→ **WHAT TO WORK ON**
From the data underneath, reproduce exactly the stretch that begins at the line with "handle_step w w' → serve_step w w'" and ends after the line with "open ones besides".

→ **THE DATA**
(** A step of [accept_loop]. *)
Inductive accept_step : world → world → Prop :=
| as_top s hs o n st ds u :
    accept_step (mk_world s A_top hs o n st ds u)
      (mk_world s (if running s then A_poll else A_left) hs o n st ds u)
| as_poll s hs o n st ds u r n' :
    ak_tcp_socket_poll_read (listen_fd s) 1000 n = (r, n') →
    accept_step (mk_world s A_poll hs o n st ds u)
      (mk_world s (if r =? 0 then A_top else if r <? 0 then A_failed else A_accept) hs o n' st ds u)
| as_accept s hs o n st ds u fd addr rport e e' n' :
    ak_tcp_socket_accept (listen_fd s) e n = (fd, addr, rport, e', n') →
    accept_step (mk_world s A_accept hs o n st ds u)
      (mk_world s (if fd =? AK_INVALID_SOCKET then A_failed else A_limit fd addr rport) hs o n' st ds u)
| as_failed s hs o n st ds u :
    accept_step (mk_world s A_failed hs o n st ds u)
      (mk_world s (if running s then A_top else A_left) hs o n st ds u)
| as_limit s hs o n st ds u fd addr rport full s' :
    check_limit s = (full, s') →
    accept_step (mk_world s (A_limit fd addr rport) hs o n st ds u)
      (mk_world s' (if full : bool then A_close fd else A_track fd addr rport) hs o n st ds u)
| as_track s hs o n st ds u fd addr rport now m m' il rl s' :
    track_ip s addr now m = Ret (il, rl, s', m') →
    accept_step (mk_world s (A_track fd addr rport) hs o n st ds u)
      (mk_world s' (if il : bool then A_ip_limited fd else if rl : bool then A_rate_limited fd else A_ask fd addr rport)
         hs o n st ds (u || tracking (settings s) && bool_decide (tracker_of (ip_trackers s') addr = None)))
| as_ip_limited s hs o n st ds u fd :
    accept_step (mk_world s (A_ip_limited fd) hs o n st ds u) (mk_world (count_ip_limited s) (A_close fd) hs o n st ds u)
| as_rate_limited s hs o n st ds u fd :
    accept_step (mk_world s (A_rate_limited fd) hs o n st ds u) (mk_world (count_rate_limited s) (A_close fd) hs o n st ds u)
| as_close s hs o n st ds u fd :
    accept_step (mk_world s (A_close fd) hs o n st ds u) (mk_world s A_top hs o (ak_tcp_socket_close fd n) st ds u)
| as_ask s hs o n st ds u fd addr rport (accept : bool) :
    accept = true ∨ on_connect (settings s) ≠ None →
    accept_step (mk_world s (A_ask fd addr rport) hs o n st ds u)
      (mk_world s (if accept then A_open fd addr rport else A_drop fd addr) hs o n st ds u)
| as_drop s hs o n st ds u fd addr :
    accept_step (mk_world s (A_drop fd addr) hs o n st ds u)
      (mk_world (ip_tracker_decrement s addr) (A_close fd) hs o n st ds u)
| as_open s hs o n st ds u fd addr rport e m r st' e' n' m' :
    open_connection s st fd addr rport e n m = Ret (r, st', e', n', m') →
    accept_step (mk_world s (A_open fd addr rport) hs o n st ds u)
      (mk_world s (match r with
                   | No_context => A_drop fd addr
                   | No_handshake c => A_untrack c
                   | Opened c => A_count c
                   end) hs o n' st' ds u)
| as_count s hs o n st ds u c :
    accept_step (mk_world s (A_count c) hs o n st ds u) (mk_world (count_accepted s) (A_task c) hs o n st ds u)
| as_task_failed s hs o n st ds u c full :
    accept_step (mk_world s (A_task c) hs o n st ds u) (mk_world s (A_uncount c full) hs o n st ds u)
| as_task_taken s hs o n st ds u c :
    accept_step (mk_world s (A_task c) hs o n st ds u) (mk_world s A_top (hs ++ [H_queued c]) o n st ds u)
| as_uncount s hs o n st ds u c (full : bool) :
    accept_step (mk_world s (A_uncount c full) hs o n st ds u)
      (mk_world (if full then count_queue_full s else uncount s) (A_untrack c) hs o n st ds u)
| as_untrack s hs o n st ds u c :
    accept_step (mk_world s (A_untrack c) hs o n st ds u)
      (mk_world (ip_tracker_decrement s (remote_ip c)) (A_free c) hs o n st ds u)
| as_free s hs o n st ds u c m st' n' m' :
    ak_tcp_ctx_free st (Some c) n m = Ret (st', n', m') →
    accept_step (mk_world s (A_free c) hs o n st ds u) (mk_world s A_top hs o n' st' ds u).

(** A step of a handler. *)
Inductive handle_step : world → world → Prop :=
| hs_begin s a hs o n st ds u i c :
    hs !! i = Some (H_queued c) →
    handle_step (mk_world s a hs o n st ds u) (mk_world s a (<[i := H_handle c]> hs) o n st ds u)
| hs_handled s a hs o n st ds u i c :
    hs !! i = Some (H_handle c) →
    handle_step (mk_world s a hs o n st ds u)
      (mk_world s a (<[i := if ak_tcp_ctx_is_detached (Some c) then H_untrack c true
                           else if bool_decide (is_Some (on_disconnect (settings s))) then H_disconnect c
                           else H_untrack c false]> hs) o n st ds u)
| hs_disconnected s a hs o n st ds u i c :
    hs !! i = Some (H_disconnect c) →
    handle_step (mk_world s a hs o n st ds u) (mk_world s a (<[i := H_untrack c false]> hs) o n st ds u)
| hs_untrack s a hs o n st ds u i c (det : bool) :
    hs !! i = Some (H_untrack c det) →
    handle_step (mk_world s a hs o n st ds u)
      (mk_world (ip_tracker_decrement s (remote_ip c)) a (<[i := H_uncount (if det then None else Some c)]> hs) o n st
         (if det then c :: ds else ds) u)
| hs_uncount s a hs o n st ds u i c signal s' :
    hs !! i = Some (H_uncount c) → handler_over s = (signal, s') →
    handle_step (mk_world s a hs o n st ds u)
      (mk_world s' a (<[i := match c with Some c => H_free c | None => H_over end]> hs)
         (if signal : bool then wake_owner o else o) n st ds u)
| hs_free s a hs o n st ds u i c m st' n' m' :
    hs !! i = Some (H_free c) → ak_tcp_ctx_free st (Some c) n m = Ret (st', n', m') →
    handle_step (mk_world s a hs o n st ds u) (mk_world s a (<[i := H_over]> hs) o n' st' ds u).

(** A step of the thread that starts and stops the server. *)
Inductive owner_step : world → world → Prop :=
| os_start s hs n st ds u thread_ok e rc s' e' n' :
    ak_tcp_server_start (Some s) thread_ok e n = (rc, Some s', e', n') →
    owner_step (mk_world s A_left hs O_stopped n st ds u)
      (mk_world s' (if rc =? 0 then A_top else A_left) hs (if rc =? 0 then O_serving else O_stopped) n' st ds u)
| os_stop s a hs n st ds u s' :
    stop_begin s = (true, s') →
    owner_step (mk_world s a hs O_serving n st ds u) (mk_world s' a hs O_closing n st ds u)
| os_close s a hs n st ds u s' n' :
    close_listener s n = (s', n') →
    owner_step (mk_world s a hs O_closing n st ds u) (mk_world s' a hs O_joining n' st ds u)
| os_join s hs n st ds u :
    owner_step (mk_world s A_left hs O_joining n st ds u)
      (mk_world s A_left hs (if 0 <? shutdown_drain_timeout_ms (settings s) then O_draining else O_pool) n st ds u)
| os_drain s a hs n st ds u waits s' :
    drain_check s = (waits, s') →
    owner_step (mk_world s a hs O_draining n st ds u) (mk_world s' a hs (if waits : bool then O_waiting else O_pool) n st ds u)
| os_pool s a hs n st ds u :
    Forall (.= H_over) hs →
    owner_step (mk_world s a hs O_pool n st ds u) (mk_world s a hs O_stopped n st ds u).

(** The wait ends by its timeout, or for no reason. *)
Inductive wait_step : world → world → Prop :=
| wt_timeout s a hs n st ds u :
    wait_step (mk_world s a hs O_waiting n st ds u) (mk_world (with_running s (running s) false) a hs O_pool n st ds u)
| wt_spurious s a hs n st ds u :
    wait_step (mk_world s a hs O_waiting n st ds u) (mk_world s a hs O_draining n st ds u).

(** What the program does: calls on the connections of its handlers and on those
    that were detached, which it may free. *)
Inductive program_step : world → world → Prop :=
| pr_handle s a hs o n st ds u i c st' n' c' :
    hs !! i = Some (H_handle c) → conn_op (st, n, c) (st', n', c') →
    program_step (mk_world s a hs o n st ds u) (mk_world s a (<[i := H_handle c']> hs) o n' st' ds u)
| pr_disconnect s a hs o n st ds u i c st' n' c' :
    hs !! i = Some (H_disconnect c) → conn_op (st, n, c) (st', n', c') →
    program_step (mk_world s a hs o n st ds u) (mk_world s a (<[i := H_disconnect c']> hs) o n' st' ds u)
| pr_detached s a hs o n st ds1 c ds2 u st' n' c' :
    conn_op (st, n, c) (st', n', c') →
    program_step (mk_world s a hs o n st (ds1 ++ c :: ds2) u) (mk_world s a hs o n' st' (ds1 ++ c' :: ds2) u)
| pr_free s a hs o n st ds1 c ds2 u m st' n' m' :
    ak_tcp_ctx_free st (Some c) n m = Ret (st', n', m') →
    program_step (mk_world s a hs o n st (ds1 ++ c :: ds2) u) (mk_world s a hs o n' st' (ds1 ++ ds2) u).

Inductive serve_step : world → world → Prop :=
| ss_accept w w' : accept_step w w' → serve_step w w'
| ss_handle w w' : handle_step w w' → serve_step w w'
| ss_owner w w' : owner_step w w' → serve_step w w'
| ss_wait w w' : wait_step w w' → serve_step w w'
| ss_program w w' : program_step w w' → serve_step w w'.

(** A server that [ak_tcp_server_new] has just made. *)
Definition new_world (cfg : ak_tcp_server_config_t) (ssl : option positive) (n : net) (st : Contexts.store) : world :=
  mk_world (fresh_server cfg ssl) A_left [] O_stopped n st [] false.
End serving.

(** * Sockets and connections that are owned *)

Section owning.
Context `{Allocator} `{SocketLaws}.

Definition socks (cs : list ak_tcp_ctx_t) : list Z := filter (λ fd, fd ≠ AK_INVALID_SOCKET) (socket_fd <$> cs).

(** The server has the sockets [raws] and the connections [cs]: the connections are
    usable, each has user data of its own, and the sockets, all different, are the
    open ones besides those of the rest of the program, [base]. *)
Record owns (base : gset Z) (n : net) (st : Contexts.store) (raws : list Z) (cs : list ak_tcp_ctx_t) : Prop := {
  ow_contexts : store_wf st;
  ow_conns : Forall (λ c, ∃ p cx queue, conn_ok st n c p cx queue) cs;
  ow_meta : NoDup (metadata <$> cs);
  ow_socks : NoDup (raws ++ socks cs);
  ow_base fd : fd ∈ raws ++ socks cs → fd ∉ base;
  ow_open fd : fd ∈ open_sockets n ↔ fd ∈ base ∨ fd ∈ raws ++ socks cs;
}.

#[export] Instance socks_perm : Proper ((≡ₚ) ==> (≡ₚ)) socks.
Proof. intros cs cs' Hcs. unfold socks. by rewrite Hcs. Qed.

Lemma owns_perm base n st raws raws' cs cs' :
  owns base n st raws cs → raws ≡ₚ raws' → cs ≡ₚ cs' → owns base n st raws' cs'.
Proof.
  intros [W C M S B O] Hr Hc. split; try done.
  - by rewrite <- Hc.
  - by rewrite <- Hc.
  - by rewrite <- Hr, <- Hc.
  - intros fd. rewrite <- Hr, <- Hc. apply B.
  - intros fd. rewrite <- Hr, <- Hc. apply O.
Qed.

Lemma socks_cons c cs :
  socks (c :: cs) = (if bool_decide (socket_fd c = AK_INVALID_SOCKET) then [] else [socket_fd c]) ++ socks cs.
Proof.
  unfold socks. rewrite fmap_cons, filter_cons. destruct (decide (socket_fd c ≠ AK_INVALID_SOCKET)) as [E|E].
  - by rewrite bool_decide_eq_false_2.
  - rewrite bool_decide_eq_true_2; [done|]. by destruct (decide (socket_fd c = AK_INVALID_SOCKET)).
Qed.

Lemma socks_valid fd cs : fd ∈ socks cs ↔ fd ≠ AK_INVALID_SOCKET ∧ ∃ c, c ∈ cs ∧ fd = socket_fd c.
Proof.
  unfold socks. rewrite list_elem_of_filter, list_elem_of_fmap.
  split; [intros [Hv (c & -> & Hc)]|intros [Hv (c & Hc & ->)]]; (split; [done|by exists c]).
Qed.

→ **WRITTEN ANSWER**
| ss_handle w w' : handle_step w w' → serve_step w w'
| ss_owner w w' : owner_step w w' → serve_step w w'
| ss_wait w w' : wait_step w w' → serve_step w w'
| ss_program w w' : program_step w w' → serve_step w w'.

(** A server that [ak_tcp_server_new] has just made. *)
Definition new_world (cfg : ak_tcp_server_config_t) (ssl : option positive) (n : net) (st : Contexts.store) : world :=
  mk_world (fresh_server cfg ssl) A_left [] O_stopped n st [] false.
End serving.

(** * Sockets and connections that are owned *)

Section owning.
Context `{Allocator} `{SocketLaws}.

Definition socks (cs : list ak_tcp_ctx_t) : list Z := filter (λ fd, fd ≠ AK_INVALID_SOCKET) (socket_fd <$> cs).

(** The server has the sockets [raws] and the connections [cs]: the connections are
    usable, each has user data of its own, and the sockets, all different, are the
    open ones besides those of the rest of the program, [base]. *)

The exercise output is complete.